_WHAT IS EXPECTED:_ Your answer should consist only of the lines below from the one with "eexists. split; [vm_compute;" through the one with "1000 / area_mm2 r) /\", copied exactly.

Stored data
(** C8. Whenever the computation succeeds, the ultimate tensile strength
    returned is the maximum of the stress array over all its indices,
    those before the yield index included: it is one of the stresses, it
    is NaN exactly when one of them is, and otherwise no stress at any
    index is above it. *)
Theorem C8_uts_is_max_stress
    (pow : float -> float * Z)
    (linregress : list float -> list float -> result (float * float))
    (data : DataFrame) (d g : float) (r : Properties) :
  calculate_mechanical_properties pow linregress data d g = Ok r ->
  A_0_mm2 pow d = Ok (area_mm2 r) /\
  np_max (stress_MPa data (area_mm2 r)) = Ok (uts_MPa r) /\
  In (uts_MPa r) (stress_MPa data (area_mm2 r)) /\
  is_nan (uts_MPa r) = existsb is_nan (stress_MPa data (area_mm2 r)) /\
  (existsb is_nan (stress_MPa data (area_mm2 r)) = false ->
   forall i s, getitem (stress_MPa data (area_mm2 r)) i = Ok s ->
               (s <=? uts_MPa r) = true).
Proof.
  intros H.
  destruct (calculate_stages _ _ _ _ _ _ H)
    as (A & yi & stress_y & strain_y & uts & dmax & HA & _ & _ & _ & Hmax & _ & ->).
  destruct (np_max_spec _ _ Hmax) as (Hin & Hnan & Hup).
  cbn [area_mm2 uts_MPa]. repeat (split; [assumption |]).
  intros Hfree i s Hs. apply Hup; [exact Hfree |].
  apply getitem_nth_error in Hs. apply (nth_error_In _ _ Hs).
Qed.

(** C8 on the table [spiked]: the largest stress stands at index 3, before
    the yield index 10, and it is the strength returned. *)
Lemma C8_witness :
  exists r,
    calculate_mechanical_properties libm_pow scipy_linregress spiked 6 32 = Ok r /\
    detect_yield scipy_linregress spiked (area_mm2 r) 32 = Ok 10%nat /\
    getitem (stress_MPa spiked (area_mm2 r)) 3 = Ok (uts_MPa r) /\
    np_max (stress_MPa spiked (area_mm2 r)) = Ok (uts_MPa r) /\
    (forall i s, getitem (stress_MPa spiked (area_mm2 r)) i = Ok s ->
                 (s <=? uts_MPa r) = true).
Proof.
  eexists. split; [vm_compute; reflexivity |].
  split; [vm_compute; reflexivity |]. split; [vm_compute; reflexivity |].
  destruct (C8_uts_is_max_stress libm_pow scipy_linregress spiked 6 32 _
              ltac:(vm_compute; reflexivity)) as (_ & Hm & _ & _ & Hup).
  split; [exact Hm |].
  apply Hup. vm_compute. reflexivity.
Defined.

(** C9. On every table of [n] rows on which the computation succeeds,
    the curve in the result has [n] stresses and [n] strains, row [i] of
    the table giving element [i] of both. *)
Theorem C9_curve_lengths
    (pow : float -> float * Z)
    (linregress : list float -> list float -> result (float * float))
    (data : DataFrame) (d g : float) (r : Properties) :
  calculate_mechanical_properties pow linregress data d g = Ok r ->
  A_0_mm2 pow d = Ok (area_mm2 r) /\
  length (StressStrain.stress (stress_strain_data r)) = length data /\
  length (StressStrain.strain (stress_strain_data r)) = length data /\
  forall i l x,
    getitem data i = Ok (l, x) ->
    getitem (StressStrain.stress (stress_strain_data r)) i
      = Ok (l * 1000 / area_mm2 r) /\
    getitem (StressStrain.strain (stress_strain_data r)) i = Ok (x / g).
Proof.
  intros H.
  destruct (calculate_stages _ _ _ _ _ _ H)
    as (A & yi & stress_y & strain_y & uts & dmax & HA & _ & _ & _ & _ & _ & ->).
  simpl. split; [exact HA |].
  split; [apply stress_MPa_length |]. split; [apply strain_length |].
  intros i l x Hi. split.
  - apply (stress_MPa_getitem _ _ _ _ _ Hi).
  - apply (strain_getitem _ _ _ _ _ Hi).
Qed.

_TASK ANSWER:_
  eexists. split; [vm_compute; reflexivity |].
  split; [vm_compute; reflexivity |]. split; [vm_compute; reflexivity |].
  destruct (C8_uts_is_max_stress libm_pow scipy_linregress spiked 6 32 _
              ltac:(vm_compute; reflexivity)) as (_ & Hm & _ & _ & Hup).
  split; [exact Hm |].
  apply Hup. vm_compute. reflexivity.
Defined.

(** C9. On every table of [n] rows on which the computation succeeds,
    the curve in the result has [n] stresses and [n] strains, row [i] of
    the table giving element [i] of both. *)
Theorem C9_curve_lengths
    (pow : float -> float * Z)
    (linregress : list float -> list float -> result (float * float))
    (data : DataFrame) (d g : float) (r : Properties) :
  calculate_mechanical_properties pow linregress data d g = Ok r ->
  A_0_mm2 pow d = Ok (area_mm2 r) /\
  length (StressStrain.stress (stress_strain_data r)) = length data /\
  length (StressStrain.strain (stress_strain_data r)) = length data /\
  forall i l x,
    getitem data i = Ok (l, x) ->
    getitem (StressStrain.stress (stress_strain_data r)) i
      = Ok (l * 1000 / area_mm2 r) /\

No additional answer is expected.